(RECORDS FOR THE TASK Opens)

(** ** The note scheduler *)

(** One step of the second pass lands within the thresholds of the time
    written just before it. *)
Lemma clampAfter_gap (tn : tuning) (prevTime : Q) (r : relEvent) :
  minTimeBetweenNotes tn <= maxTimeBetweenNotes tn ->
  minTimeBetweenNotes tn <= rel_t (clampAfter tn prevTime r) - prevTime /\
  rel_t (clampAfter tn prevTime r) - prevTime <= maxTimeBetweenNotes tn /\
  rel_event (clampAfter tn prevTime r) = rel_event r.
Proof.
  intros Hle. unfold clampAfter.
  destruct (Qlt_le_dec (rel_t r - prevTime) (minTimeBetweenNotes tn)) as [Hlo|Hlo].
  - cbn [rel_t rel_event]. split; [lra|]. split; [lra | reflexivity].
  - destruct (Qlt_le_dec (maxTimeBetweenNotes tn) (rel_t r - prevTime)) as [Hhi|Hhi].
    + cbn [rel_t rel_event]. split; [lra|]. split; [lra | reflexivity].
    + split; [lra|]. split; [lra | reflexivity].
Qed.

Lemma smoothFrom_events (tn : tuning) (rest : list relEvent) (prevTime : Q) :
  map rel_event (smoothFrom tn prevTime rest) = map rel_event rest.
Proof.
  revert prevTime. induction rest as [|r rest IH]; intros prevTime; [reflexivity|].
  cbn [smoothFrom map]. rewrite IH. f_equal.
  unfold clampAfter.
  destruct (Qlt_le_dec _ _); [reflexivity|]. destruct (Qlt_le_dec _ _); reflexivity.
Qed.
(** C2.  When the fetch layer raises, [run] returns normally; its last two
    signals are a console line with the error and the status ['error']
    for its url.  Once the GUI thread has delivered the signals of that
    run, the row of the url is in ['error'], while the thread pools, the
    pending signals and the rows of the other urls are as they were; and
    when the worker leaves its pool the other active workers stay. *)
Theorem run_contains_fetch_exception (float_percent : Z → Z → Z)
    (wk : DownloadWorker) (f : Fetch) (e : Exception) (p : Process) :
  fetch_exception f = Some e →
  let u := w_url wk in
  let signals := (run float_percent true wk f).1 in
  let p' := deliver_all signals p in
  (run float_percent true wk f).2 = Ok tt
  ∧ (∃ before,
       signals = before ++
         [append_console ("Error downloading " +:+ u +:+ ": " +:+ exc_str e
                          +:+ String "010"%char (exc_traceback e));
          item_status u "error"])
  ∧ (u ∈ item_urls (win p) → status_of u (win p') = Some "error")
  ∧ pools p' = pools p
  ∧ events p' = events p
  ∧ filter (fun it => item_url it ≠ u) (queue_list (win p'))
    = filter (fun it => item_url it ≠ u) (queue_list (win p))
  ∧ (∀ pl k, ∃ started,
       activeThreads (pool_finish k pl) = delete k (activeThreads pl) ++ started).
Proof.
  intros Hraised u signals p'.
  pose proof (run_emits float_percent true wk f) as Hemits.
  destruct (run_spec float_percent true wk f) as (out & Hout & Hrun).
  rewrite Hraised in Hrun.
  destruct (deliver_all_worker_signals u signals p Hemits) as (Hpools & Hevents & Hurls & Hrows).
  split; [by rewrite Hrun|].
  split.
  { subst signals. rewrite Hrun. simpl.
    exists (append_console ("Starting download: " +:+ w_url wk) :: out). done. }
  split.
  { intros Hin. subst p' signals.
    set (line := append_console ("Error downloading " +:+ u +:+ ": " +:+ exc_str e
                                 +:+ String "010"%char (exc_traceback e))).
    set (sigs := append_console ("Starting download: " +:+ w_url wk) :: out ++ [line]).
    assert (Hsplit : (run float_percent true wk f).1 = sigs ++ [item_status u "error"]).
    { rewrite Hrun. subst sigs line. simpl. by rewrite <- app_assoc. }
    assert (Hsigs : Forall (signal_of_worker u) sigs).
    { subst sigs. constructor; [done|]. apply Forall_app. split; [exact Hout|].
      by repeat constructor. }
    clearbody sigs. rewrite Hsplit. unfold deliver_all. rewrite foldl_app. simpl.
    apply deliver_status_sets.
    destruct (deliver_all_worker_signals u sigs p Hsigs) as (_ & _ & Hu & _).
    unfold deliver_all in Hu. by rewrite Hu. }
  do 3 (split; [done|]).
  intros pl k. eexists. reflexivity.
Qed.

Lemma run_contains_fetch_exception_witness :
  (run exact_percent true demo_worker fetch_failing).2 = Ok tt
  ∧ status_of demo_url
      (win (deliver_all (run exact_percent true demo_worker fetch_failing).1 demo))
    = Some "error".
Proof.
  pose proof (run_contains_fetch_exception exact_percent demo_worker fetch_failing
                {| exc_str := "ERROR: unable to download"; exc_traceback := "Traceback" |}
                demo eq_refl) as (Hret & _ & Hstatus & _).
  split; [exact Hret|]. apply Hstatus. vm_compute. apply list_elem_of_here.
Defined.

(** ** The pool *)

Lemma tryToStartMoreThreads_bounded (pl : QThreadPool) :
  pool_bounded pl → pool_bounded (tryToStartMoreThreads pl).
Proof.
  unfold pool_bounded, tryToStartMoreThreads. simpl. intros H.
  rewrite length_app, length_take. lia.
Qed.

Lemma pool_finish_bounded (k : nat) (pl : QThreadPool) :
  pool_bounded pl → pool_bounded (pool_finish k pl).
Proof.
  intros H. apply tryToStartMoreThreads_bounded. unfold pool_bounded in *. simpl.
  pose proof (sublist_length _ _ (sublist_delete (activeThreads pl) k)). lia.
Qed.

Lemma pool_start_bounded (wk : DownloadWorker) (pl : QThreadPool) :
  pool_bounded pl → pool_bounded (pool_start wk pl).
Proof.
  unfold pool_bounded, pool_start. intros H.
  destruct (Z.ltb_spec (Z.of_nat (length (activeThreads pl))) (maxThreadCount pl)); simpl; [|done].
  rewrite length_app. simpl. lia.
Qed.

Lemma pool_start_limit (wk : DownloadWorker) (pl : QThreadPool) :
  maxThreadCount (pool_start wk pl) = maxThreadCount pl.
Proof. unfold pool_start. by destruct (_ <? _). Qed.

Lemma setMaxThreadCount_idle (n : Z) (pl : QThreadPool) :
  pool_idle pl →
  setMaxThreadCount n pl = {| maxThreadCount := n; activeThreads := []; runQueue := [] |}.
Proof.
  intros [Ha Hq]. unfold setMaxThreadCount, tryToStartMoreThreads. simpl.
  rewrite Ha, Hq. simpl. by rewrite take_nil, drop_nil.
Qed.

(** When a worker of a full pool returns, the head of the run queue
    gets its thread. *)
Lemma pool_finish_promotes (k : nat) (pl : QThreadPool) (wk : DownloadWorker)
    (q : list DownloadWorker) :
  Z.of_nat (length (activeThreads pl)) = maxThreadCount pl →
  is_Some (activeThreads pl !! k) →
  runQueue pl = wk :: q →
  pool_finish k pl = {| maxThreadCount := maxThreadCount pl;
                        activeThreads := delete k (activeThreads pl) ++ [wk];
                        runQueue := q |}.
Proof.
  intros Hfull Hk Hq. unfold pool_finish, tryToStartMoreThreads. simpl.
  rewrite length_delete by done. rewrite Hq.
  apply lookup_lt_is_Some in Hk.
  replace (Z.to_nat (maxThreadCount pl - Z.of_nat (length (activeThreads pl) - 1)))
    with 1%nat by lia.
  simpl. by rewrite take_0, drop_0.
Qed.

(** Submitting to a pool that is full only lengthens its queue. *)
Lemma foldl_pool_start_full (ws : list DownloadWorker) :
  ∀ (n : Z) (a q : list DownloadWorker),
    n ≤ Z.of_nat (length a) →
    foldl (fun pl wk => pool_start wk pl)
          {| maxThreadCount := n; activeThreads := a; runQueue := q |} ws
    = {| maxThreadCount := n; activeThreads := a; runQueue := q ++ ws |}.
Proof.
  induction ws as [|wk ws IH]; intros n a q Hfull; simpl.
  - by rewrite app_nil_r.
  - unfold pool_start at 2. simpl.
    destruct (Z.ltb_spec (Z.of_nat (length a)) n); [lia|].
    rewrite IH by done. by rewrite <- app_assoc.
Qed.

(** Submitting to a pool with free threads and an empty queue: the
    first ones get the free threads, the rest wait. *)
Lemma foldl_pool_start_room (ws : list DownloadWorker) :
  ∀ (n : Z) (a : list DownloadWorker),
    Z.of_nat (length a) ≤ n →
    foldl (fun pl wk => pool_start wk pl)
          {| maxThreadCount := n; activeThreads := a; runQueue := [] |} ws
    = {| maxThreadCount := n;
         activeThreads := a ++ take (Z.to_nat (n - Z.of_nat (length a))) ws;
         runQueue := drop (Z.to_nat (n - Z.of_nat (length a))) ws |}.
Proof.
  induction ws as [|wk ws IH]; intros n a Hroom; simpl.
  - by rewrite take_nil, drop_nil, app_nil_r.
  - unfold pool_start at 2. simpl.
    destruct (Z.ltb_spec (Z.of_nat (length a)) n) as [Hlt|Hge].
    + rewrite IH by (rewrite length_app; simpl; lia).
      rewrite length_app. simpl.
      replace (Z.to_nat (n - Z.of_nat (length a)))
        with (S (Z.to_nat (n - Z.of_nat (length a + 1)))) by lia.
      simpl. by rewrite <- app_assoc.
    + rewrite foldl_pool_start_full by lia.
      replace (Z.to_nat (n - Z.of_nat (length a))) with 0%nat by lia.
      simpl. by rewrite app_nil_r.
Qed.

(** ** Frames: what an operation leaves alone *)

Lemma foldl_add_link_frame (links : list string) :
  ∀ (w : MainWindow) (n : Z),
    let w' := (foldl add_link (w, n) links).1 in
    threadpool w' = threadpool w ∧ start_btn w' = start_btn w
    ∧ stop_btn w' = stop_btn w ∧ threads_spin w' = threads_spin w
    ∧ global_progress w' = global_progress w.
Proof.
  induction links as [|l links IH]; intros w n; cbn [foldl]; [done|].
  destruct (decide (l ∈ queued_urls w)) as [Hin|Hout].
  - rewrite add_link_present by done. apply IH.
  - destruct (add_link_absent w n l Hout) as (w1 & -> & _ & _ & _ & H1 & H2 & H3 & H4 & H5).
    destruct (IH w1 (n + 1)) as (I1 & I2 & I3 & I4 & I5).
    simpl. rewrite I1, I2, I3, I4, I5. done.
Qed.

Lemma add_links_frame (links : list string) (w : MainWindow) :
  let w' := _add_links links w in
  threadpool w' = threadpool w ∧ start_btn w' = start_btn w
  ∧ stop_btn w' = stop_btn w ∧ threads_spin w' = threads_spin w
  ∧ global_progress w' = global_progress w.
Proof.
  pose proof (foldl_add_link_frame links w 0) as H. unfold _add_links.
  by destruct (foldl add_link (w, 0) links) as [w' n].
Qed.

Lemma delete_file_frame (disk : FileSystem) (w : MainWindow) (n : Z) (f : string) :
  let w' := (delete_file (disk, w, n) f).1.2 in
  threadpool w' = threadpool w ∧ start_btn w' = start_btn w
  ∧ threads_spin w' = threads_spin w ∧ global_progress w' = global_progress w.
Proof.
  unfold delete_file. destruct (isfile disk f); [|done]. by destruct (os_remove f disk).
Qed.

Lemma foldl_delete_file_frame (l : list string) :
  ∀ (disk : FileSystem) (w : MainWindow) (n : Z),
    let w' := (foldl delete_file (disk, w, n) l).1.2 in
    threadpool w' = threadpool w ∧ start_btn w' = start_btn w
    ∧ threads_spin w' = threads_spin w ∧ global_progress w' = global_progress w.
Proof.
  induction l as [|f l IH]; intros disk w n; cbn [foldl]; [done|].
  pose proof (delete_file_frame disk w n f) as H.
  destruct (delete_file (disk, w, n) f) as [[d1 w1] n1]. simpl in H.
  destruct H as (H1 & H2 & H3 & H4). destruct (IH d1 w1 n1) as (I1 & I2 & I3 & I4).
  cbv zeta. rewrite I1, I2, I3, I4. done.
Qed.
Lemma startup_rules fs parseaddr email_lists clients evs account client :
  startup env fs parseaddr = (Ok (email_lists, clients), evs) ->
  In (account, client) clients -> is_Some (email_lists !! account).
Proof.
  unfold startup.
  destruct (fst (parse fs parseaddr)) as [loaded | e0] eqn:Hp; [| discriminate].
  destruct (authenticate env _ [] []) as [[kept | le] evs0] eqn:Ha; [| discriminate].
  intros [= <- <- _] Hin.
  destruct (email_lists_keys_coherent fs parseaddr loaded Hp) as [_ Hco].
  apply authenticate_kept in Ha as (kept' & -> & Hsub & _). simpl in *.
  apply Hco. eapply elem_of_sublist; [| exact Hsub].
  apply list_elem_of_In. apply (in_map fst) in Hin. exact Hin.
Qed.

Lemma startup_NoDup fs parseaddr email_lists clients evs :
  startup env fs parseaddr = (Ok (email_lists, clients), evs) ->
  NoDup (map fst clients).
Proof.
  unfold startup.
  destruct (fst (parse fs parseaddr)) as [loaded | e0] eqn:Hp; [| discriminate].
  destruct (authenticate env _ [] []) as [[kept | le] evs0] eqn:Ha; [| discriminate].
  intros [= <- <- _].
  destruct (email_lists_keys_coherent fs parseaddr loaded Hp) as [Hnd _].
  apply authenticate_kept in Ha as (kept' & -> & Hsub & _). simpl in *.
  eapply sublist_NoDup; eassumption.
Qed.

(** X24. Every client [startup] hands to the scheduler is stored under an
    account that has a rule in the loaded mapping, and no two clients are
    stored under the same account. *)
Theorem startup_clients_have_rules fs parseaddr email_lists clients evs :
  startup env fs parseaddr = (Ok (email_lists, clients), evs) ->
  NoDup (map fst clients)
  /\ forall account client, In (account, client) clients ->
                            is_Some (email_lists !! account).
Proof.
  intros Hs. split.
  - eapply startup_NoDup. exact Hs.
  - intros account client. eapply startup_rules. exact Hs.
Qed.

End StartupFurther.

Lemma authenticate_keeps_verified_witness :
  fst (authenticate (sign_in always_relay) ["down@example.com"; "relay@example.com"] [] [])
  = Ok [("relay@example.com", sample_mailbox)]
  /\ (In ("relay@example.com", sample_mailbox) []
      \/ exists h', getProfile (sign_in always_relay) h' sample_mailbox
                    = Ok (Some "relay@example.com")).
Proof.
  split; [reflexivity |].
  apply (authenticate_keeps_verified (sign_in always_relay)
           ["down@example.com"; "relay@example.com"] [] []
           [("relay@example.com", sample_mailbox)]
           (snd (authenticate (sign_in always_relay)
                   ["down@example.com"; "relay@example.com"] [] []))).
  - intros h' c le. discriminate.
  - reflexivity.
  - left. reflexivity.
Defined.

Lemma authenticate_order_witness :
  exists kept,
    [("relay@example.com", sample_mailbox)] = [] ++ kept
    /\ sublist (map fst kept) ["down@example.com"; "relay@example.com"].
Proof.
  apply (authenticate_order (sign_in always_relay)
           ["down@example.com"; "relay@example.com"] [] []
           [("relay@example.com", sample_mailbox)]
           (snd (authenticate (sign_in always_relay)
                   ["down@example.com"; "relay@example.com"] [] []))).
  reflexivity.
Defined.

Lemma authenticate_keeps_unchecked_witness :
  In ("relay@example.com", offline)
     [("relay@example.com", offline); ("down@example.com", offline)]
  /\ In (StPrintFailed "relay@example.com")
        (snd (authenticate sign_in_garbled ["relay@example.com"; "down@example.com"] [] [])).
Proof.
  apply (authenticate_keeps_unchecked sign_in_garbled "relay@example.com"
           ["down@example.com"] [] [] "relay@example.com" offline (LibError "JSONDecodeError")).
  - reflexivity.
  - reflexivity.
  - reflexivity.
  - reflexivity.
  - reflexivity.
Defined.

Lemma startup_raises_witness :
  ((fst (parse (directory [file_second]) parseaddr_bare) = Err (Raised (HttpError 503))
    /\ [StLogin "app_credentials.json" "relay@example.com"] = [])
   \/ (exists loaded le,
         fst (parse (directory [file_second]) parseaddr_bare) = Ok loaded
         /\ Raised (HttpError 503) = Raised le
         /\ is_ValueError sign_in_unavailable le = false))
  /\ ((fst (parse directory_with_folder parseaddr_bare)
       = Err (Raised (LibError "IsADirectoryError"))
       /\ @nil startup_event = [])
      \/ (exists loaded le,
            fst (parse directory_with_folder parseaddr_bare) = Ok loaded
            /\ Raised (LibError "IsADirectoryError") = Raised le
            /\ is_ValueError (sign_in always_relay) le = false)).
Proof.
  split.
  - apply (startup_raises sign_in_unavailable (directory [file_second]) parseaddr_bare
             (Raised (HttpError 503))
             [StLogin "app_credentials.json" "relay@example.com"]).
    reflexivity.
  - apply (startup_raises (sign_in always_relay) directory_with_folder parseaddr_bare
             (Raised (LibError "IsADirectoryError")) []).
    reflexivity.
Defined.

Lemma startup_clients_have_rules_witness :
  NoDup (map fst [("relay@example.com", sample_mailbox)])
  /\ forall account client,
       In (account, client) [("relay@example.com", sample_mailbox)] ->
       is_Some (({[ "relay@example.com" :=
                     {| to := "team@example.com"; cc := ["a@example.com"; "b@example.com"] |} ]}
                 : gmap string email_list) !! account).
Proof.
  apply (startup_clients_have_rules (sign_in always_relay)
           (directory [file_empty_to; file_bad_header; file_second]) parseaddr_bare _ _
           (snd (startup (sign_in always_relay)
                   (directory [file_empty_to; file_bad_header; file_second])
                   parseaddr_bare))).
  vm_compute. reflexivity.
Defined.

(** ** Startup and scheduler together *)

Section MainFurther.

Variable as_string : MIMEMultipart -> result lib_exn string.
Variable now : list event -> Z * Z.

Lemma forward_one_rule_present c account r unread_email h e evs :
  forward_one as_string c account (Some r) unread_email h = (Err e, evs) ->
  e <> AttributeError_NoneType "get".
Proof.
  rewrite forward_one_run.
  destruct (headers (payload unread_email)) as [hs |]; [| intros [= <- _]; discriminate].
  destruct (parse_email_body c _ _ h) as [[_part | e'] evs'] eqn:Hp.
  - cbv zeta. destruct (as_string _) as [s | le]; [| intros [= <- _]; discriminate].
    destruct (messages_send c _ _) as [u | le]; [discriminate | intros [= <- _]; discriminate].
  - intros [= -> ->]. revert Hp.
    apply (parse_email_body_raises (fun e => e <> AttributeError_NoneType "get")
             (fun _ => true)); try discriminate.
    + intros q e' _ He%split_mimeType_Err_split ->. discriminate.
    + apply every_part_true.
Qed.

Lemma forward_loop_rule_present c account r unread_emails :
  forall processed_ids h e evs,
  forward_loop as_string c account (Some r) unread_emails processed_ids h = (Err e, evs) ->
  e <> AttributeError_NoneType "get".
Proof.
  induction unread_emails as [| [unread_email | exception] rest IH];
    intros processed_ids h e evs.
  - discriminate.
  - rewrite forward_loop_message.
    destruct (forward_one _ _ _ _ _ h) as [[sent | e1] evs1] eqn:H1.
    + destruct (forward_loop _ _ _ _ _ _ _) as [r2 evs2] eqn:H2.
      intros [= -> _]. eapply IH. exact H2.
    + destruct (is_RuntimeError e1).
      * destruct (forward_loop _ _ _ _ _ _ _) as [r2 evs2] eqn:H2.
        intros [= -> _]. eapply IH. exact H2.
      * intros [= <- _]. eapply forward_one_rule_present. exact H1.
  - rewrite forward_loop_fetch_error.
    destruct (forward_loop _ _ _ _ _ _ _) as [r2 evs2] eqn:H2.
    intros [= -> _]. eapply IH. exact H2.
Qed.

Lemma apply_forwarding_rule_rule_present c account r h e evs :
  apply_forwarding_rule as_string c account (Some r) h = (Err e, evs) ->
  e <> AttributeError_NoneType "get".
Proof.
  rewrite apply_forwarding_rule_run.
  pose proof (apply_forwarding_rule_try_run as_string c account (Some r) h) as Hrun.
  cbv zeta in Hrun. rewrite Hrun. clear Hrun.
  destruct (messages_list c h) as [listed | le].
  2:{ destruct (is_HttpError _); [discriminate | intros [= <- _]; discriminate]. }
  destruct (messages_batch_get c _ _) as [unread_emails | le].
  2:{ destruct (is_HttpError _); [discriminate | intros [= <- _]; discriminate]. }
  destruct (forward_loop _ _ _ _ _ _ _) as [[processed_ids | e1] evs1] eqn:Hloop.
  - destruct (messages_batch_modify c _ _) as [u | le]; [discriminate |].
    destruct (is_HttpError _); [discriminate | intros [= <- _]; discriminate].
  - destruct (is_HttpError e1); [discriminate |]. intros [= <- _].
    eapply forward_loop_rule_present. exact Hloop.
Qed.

(RECORDS FOR THE TASK Closes)

* **TASK ITEM**
Return only the part of the records above that opens with the line containing "pose proof (sublist_length" and closes with the line containing "apply lookup_lt_is_Some in Hk.", ends included.

* **SOLUTION BELOW**
  pose proof (sublist_length _ _ (sublist_delete (activeThreads pl) k)). lia.
Qed.

Lemma pool_start_bounded (wk : DownloadWorker) (pl : QThreadPool) :
  pool_bounded pl → pool_bounded (pool_start wk pl).
Proof.
  unfold pool_bounded, pool_start. intros H.
  destruct (Z.ltb_spec (Z.of_nat (length (activeThreads pl))) (maxThreadCount pl)); simpl; [|done].
  rewrite length_app. simpl. lia.
Qed.

Lemma pool_start_limit (wk : DownloadWorker) (pl : QThreadPool) :
  maxThreadCount (pool_start wk pl) = maxThreadCount pl.
Proof. unfold pool_start. by destruct (_ <? _). Qed.

Lemma setMaxThreadCount_idle (n : Z) (pl : QThreadPool) :
  pool_idle pl →
  setMaxThreadCount n pl = {| maxThreadCount := n; activeThreads := []; runQueue := [] |}.
Proof.
  intros [Ha Hq]. unfold setMaxThreadCount, tryToStartMoreThreads. simpl.
  rewrite Ha, Hq. simpl. by rewrite take_nil, drop_nil.
Qed.

(** When a worker of a full pool returns, the head of the run queue
    gets its thread. *)
Lemma pool_finish_promotes (k : nat) (pl : QThreadPool) (wk : DownloadWorker)
    (q : list DownloadWorker) :
  Z.of_nat (length (activeThreads pl)) = maxThreadCount pl →
  is_Some (activeThreads pl !! k) →
  runQueue pl = wk :: q →
  pool_finish k pl = {| maxThreadCount := maxThreadCount pl;
                        activeThreads := delete k (activeThreads pl) ++ [wk];
                        runQueue := q |}.
Proof.
  intros Hfull Hk Hq. unfold pool_finish, tryToStartMoreThreads. simpl.
  rewrite length_delete by done. rewrite Hq.
  apply lookup_lt_is_Some in Hk.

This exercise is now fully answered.